= Beginning of Section =

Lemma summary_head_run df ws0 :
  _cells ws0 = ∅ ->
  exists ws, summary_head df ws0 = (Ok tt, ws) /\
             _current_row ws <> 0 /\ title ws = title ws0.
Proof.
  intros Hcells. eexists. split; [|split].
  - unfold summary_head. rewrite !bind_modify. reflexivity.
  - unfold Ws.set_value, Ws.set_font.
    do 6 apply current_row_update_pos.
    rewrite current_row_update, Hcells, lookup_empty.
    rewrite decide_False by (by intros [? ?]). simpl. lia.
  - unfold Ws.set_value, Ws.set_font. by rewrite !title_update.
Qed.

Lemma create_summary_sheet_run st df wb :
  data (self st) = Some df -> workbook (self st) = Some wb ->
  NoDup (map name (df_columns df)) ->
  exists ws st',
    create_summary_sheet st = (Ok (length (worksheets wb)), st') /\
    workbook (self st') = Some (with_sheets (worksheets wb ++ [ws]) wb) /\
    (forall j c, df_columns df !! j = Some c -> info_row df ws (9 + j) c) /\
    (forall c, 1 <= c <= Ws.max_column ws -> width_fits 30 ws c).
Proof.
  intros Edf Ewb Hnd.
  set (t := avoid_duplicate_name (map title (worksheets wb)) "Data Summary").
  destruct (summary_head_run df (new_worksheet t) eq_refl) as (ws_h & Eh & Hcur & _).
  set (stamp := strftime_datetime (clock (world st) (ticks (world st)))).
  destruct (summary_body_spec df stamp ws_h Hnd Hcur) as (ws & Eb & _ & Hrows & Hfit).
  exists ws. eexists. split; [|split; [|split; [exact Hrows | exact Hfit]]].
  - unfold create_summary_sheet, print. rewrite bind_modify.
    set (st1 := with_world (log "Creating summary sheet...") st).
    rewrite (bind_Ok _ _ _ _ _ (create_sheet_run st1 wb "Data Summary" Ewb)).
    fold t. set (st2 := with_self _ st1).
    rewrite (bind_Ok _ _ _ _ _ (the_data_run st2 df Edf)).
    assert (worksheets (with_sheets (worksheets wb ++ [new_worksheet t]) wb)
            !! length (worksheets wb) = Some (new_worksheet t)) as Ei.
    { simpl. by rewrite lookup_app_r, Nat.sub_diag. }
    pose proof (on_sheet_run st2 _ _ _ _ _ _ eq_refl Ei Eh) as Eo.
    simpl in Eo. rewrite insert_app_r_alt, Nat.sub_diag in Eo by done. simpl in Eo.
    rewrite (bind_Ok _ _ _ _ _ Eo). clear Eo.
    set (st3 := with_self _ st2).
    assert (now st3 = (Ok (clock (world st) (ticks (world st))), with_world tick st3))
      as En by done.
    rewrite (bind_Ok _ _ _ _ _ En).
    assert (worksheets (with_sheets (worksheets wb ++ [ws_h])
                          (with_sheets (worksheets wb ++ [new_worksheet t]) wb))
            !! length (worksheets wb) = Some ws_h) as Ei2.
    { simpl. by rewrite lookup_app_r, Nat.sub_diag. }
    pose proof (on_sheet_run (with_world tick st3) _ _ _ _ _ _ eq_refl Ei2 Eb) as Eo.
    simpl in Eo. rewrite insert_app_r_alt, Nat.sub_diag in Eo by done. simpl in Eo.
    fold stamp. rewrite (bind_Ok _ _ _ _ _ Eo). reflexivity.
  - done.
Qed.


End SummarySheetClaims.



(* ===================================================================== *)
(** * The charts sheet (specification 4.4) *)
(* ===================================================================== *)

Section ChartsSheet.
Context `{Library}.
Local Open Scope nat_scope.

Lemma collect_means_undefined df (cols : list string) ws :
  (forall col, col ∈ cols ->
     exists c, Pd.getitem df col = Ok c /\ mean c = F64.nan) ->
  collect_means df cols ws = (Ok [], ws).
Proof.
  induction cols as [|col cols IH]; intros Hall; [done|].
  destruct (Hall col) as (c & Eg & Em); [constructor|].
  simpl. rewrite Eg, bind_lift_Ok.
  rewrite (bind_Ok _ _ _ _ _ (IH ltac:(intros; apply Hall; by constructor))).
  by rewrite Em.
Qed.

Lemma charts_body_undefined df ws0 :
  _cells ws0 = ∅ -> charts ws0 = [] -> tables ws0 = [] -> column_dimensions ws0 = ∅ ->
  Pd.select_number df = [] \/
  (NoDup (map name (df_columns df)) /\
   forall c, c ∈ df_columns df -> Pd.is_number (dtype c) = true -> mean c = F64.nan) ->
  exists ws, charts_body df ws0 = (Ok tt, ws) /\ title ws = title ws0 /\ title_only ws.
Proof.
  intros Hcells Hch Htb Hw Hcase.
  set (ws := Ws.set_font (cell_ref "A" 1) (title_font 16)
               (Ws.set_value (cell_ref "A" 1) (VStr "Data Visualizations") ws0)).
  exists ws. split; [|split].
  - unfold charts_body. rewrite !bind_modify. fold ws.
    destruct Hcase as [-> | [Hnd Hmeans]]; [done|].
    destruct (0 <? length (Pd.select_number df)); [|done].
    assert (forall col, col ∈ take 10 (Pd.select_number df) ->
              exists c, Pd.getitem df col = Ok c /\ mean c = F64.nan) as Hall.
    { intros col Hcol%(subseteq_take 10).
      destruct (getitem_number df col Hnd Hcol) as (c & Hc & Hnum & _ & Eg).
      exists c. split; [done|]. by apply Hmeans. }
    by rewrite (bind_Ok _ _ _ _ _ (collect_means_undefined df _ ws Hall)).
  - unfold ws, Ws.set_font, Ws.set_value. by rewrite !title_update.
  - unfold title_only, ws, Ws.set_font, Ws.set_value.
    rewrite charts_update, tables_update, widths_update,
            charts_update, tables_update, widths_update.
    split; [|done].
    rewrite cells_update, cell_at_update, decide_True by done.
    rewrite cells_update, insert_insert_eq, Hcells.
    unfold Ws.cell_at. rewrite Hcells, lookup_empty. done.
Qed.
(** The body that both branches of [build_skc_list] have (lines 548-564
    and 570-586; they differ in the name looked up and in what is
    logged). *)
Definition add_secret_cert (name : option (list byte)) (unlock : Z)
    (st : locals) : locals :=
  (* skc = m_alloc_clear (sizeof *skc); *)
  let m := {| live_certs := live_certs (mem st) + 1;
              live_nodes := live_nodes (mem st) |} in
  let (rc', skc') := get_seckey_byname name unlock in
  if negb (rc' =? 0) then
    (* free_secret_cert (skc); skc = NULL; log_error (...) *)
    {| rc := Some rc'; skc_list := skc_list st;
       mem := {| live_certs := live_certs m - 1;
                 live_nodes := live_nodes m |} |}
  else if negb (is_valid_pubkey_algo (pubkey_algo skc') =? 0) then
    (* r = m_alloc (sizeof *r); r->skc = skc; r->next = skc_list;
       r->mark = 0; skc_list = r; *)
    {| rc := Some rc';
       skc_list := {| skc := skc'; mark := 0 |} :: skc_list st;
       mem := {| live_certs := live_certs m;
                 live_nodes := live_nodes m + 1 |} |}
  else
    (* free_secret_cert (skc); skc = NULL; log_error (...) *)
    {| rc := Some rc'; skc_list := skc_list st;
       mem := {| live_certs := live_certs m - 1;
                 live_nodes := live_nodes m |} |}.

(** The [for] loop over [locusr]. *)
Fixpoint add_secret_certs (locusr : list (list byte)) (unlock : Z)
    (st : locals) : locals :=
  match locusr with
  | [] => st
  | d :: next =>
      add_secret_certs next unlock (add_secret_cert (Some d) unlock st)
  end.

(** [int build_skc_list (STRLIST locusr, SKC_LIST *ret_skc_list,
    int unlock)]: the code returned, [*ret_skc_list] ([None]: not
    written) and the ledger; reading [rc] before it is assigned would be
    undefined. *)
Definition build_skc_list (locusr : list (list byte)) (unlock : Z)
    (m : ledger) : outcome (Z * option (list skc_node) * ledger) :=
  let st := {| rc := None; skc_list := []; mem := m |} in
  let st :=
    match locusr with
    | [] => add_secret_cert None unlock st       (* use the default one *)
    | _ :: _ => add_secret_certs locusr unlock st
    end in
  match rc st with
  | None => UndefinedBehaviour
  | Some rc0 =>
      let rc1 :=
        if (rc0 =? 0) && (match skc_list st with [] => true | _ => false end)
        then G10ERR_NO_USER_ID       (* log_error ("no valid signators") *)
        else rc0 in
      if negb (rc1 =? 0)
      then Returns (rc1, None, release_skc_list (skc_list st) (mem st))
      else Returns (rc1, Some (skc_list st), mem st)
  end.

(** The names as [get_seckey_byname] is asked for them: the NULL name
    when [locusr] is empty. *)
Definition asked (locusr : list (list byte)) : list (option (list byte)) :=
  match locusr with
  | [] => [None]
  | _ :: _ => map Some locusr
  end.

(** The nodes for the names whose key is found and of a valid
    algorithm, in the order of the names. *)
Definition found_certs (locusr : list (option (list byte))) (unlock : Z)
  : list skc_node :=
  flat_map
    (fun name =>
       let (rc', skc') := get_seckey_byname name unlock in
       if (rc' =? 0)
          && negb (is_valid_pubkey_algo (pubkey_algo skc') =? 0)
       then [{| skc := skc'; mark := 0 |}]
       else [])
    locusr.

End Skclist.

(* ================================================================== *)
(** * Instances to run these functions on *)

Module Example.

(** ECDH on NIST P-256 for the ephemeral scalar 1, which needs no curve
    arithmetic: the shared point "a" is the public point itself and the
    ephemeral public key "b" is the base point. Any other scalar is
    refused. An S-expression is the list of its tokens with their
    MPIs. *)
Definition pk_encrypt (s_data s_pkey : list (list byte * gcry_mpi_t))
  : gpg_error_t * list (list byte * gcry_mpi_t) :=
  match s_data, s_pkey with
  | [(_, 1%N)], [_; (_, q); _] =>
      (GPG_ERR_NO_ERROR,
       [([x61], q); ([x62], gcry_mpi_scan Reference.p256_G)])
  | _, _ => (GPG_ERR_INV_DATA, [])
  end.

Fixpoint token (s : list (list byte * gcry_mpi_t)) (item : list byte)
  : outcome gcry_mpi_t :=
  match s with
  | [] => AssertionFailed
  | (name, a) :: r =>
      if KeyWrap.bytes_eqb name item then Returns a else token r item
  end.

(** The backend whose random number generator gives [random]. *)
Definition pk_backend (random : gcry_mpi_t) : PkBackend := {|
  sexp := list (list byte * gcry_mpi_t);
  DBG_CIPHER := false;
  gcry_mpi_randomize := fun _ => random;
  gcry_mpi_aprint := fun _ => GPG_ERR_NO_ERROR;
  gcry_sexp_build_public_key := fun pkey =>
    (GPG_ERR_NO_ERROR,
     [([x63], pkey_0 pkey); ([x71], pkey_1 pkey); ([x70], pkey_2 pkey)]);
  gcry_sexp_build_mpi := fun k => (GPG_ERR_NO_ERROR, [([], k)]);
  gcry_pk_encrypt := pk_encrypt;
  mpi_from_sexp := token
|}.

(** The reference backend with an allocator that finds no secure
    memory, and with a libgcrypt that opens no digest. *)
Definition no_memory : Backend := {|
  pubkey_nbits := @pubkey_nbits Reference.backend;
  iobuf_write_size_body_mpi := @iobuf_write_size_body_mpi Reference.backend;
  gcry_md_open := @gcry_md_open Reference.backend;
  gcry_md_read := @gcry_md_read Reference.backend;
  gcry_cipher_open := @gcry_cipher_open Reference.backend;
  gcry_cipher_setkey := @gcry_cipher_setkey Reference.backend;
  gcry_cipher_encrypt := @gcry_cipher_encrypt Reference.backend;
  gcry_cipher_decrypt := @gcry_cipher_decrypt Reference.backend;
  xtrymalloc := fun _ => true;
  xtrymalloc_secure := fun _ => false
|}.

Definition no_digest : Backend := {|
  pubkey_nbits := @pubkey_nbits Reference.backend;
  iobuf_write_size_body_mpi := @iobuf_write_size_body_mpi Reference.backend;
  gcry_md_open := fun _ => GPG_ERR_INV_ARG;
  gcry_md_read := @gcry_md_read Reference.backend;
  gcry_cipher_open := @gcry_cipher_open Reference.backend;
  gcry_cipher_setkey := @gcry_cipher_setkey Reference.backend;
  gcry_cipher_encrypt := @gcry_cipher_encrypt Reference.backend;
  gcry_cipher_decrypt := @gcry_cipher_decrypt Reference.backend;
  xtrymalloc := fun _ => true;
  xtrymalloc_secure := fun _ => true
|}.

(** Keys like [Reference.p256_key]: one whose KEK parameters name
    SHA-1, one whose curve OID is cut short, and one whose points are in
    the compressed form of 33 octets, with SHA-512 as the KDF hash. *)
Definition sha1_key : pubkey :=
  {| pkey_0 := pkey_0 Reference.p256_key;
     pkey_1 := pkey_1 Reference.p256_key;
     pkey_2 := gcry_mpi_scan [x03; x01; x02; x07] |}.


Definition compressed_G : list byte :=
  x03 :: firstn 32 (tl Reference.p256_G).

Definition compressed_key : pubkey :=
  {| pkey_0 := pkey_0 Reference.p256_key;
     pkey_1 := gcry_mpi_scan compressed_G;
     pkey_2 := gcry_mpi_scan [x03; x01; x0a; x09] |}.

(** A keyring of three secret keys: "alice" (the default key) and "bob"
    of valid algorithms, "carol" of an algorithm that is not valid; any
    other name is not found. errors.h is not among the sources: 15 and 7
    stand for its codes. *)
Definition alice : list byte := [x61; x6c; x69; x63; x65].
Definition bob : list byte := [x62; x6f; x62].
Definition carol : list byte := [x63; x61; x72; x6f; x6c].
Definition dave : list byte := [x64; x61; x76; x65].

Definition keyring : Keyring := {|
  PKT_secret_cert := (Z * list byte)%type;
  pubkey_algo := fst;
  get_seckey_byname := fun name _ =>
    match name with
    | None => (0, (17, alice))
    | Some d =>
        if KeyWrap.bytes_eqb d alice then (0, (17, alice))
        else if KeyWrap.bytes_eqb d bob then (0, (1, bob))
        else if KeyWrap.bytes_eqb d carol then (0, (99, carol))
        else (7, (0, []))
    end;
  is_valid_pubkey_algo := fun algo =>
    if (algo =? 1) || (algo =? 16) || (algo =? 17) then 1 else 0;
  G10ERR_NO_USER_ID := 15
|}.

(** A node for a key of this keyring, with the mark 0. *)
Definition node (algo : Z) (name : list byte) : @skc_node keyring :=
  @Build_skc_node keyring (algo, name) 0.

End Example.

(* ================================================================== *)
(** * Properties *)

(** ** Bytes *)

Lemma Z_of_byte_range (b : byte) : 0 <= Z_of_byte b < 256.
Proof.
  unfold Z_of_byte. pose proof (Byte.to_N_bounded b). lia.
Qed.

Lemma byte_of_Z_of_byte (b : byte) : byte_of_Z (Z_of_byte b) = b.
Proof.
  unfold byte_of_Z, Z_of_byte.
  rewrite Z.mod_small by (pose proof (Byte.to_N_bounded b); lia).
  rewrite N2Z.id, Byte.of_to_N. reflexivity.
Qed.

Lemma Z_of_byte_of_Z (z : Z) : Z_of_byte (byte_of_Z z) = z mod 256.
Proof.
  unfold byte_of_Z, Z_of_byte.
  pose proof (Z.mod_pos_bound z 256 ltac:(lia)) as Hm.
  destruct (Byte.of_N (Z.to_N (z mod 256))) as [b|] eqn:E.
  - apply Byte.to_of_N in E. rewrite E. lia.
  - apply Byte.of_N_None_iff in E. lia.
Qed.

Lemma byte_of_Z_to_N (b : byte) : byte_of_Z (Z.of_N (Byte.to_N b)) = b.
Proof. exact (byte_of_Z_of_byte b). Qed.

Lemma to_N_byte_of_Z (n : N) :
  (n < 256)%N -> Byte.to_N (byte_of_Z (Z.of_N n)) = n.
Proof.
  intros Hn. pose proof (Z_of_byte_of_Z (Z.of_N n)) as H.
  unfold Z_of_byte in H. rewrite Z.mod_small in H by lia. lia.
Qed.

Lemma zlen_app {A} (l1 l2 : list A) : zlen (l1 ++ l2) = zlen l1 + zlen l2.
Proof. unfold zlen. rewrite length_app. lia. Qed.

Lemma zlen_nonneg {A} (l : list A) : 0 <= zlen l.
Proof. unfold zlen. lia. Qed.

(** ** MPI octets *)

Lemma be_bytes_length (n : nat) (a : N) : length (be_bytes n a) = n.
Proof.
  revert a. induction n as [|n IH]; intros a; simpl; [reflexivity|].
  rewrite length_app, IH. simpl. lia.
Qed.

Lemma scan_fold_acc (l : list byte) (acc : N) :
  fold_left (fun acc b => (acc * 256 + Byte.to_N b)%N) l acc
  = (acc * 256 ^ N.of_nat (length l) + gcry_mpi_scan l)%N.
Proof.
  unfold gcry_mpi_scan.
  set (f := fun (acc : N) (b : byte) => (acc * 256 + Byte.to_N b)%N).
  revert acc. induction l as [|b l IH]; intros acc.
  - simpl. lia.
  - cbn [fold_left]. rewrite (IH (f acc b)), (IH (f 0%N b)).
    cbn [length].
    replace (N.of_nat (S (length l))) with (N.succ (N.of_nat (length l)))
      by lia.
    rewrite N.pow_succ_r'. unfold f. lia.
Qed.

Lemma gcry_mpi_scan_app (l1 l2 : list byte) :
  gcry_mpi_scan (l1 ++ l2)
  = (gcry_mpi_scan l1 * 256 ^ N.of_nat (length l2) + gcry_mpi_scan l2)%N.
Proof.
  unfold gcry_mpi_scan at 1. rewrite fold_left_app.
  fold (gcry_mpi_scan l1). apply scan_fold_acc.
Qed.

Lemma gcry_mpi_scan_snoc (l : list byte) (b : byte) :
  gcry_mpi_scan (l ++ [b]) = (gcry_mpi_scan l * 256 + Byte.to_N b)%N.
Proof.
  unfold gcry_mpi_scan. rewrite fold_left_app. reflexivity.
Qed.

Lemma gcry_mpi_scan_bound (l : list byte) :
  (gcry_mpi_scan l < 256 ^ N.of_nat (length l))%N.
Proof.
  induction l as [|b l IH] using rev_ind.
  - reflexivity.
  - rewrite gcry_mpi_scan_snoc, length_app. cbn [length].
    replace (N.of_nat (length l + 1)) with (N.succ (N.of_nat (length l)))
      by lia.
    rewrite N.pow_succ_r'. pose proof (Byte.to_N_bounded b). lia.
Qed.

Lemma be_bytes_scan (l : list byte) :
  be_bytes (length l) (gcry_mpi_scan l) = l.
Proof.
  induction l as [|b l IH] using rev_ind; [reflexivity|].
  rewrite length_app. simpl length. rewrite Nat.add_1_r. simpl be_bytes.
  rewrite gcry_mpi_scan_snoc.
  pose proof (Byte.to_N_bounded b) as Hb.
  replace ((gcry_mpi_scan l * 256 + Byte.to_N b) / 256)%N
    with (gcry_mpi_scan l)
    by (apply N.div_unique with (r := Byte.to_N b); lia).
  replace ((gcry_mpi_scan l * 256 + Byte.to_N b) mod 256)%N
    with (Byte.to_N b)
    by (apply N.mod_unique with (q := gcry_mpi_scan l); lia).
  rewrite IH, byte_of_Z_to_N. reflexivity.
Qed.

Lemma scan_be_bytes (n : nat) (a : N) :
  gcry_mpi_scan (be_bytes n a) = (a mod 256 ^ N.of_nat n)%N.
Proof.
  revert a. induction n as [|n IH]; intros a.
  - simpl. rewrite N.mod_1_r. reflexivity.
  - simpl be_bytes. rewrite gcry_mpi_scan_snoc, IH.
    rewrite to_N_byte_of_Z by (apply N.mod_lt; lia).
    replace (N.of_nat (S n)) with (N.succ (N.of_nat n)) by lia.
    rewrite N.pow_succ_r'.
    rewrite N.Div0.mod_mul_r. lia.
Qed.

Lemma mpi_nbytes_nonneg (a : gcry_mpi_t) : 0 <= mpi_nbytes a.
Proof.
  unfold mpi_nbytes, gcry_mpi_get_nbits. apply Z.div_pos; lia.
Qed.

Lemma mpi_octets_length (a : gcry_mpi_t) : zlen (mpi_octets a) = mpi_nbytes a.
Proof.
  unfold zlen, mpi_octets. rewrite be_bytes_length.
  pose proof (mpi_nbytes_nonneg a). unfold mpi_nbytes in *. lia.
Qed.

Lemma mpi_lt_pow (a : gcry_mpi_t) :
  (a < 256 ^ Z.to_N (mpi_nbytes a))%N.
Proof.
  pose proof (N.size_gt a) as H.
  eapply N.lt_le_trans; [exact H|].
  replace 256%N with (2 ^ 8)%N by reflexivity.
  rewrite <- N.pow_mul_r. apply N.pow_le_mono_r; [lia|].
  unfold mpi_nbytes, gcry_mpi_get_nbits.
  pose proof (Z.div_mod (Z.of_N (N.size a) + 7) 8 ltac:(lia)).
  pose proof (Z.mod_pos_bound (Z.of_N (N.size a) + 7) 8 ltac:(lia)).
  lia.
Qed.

= End of Section =

**Exercise aim**
If a line in the entries above has the word "Hrows", copy it.

**Written solution**
  destruct (summary_body_spec df stamp ws_h Hnd Hcur) as (ws & Eb & _ & Hrows & Hfit).
  exists ws. eexists. split; [|split; [|split; [exact Hrows | exact Hfit]]].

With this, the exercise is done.